Problem requirements => Would you return the entries below exactly from the line containing "unfold __getattr__. rewrite getitem_unfold." onward, ending with the final line and including it, and nothing else?

Dataset =>

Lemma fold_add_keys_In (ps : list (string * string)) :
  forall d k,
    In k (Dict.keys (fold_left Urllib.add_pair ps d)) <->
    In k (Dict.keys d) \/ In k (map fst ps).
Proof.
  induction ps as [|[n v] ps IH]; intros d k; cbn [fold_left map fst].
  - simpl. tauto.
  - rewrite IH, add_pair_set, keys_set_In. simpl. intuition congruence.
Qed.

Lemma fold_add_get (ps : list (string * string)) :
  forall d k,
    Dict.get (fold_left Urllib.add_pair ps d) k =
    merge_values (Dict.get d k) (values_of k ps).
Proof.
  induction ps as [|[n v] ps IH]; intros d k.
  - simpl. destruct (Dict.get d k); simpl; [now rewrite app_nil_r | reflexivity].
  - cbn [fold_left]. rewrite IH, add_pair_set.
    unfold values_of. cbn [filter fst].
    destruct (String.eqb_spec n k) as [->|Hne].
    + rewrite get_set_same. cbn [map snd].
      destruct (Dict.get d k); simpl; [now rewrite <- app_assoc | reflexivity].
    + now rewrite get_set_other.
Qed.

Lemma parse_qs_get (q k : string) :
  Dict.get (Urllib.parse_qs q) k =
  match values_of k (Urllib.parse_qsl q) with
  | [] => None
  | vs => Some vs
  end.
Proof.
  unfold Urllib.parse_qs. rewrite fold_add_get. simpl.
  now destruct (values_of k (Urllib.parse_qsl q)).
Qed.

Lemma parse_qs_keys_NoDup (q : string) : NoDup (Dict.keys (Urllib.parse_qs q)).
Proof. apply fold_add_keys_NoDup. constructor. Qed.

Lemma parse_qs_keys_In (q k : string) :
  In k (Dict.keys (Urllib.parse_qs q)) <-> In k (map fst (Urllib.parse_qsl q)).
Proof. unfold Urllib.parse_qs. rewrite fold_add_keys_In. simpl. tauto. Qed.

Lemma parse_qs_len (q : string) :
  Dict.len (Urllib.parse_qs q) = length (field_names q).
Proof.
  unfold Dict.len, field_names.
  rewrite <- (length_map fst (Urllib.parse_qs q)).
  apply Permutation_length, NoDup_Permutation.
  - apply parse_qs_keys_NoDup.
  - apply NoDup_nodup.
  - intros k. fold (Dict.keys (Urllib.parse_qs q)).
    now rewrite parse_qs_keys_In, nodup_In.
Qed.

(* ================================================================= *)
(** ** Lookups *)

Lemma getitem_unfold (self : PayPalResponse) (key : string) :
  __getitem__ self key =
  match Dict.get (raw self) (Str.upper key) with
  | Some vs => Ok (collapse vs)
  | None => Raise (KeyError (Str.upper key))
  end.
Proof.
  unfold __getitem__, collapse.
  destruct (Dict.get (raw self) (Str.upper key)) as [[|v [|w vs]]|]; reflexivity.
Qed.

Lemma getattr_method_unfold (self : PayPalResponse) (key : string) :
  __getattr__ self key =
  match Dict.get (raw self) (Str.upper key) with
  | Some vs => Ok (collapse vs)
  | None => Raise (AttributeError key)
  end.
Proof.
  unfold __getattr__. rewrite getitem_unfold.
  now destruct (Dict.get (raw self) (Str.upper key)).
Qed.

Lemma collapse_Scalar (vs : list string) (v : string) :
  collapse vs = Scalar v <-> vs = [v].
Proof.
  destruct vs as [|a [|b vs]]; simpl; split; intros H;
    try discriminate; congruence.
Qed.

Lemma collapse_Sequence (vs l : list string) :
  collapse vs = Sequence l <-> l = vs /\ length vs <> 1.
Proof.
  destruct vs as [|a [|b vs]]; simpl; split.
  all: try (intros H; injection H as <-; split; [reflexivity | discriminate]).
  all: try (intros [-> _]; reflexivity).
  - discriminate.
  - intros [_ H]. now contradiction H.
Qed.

Exercise solution =>
  unfold __getattr__. rewrite getitem_unfold.
  now destruct (Dict.get (raw self) (Str.upper key)).
Qed.

Lemma collapse_Scalar (vs : list string) (v : string) :
  collapse vs = Scalar v <-> vs = [v].
Proof.
  destruct vs as [|a [|b vs]]; simpl; split; intros H;
    try discriminate; congruence.
Qed.

Lemma collapse_Sequence (vs l : list string) :
  collapse vs = Sequence l <-> l = vs /\ length vs <> 1.
Proof.
  destruct vs as [|a [|b vs]]; simpl; split.
  all: try (intros H; injection H as <-; split; [reflexivity | discriminate]).
  all: try (intros [-> _]; reflexivity).
  - discriminate.
  - intros [_ H]. now contradiction H.
Qed.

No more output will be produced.